Week in Review
Emma Espiner: Māori boy
A moment of vulnerability from author Alan Duff at a writers' festival gets Emma Espiner thinking about her father and a whole generation of Māori men.
Last week Alan Duff told a writers festival audience that he never gets invited to writers festivals. Liberals and academic elites are, apparently, part of a surprisingly wide-ranging group of people who are united in deriding and excluding him. Later he was read a quote from his new book Conversations with my Country where he says “At heart I'm just the traumatised, frightened, sensitive little boy trying to protect himself whenever he feels in a threatening situation.”
He admitted to being nervous about appearing before this audience. An unexpected and endearing admission. This is the same guy who went to borstal at 15 and lived to tell the tale - spectacularly so. To hear that he was anxious about talking to a small group of non-threatening bookish types who had turned up on a Saturday morning to hear about topics like women's poetry and climate change briefly brought a lump to my throat.
The vulnerability was shoved aside and with barely a pause he started referring to himself in the third person again.
I love Alan Duff. I don't even know Alan Duff but he represents an archetype that I can't disentangle from my feelings about my father and his generation of Māori men.
They're affable. They're assholes, too. They cut themselves before you get the chance to. Do you know the type? They're often your only Māori friend. They’re not all physically violent - my dad donates to Women’s Refuge and is a card-carrying nerd who sucked at playing rugby - but there’s a simmering under the skin. The drink lets it out. Social media, too.
When I was a kid, one of Dad’s favourite aphorisms was "Just because you're paranoid, doesn't mean they're not after you.” They went after this generation, big time. Suppression of language and culture. Disconnection. Jail.
They were Māori boys born after a war which Apirana Ngata told their fathers and grandfathers would allow them to gain the respect of the Pākehā through the sacrifice of their lives. He told them "We are of one house, and if our Pākehā brothers fall, we fall with them. How can we ever hold up our heads, when the struggle is over, to the question, ‘Where were you when New Zealand was at war?" The Māori men who made it home found that things weren't quite so simple as exchanging blood for respect.
Whānau drifted into urban life on the state-sponsored promise of jobs in manufacturing and houses in the towns and cities. The threads of whakapapa, mātauranga and tikanga were stretched to breaking by distance and assimilation.
Lots of babies were born. During the period in which my dad and Alan were born, Māori birth rates almost doubled in comparison with the previous two decades. Māori births outpaced Pākehā, leading to a bulging brown demographic profile against the white triangle-shaped boom.
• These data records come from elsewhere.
Lemma getAddress_throws (body : string) :
  String.length body = 40%nat ->
  (exists e, Ethers.getAddress ("0x" ++ body) = Throw e)
  <-> bad_address body.
Proof.
  intros Hlen. rewrite getAddress_cases by assumption. unfold bad_address.
  destruct (all is_hex body); [| split; eauto].
  destruct (any is_upper_AF body), (any is_lower_af body);
    cbn [andb];
    try (split; [intros [e He]; discriminate
                | intros [H | (Hu & Hl & _)]; discriminate]).
  destruct (String.eqb_spec (checksummed body) ("0x" ++ body)) as [Heq | Hne];
    cbn [negb].
  - split; [intros [e He]; discriminate |].
    intros [H | (_ & _ & Hne)]; [discriminate | contradiction].
  - split; eauto.
Qed.

(** [BigNumber.from] on "0x" and digits. *)
Lemma from_string_0x_cases (digits : string) :
  digits <> "" ->
  Ethers.from_string ("0x" ++ digits)
  = if all is_hex digits then Ok (parse 16 digits)
    else Throw (InvalidArgument "invalid BigNumber string").
Proof.
  intros Hne. destruct digits as [|c r]; [contradiction |]. string_cons.
  change (Ethers.from_string (String "0" (String "x" (String c r))))
    with (if all is_hex (String c r) then Ok (parse 16 (String c r))
          else Throw (InvalidArgument "invalid BigNumber string")).
  reflexivity.
Qed.

Lemma from_string_0x_throws (digits : string) :
  digits <> "" ->
  (exists e, Ethers.from_string ("0x" ++ digits) = Throw e)
  <-> all is_hex digits = false.
Proof.
  intros Hne. rewrite from_string_0x_cases by assumption.
  destruct (all is_hex digits); split; eauto; try discriminate.
  intros [e He]. discriminate.
Qed.

Lemma bind_throws {A B} (r : result A) (k : A -> result B) :
  (forall a, exists b, k a = Ok b) ->
  (exists e, bind r k = Throw e) <-> (exists e, r = Throw e).
Proof.
  intros Hk. destruct r as [a|e]; cbn [bind].
  - destruct (Hk a) as [b ->]. split; intros [e He]; discriminate.
  - split; eauto.
Qed.

(** A payload of hex digits in lower case is in no raising shape. *)
Lemma lower_hex_not_raising (loc : string) :
  all is_lower_hex (substring_from loc 4) = true -> ~ raising_shape loc.
Proof.
  intros Hall (Hlen & [(_ & _ & Hbad) | (_ & Hpool)]).
  - assert (Ha : all is_lower_hex (address_part loc) = true)
      by (apply all_substring with (from := 4%nat); [lia | assumption]).
    destruct Hbad as [Hhex | (Hu & _)].
    + rewrite (all_lower_hex_is_hex _ Ha) in Hhex. discriminate.
    + rewrite (any_upper_lower_hex _ Ha) in Hu. discriminate.
  - assert (Hp : all is_lower_hex (pool_part loc) = true)
      by (apply all_substring with (from := 4%nat); [lia | assumption]).
    rewrite (all_lower_hex_is_hex _ Hp) in Hpool. discriminate.
Qed.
It's hard not to draw a line between those who were successful in adopting the tools of the Pākehā and those who were not. That line looks a lot like survival. The former got to forge careers and nurse their rage in secret or assimilate completely. The latter were incarcerated, cast out, didn't fit.
The results are oddly homogeneous - my dad and Alan both adopted the shit out of those tools. For Alan it was literary genius, for Dad it was mathematics and computer science. Along the way they got argumentative. Contrary. Once, my dad voted for the ACT Party simply because it would annoy my mother. He gives false responses on surveys and tells me it's important to "be the margin of error." The researcher in me winces.
Both of them got the wit and the generous vocabulary of the English language with which to annihilate their detractors. Dad is no longer on Facebook for this reason and one wouldn't want to meet Alan in the comments section. But the reo was elusive. Dad had to retrieve it, painstakingly, at university. There's some darkness to that experience, and to his occasional discomfort when we're home at the marae, which I haven't gotten to the bottom of yet. Alan had an even harder time, admitting to this audience of book people that he's not been able to haul it back at all. He reassures us that he's had no luck with French, either. But I wonder.
If you google 'history of the Māori language' you will find polite, state-sponsored sites which talk delicately of 'decline' and 'loss.' If you read the accounts of Māori who experienced language suppression, such as those recorded by Rachael Selby in her book Still Being Punished, you bear witness to corporal punishment, racism, child abuse by the state. The former talks of Māori as 'they' and the latter talks of 'us.'
I brought a Patricia Grace novel home with me the other night. I cried when I read about the little girl who died of fright after being beaten for speaking Māori at school. I put a bookmark that my daughter made me between the pages and went to sleep thinking about my dad.
Disclaimer: Alan Duff was interviewed by the writer’s husband at the Going West festival in Titirangi, West Auckland on September 7. However the writer paid for her own ticket, because said husband forgot to organise a complimentary one on her behalf. Happily this means no financial conflict of interest was incurred in the making of this column.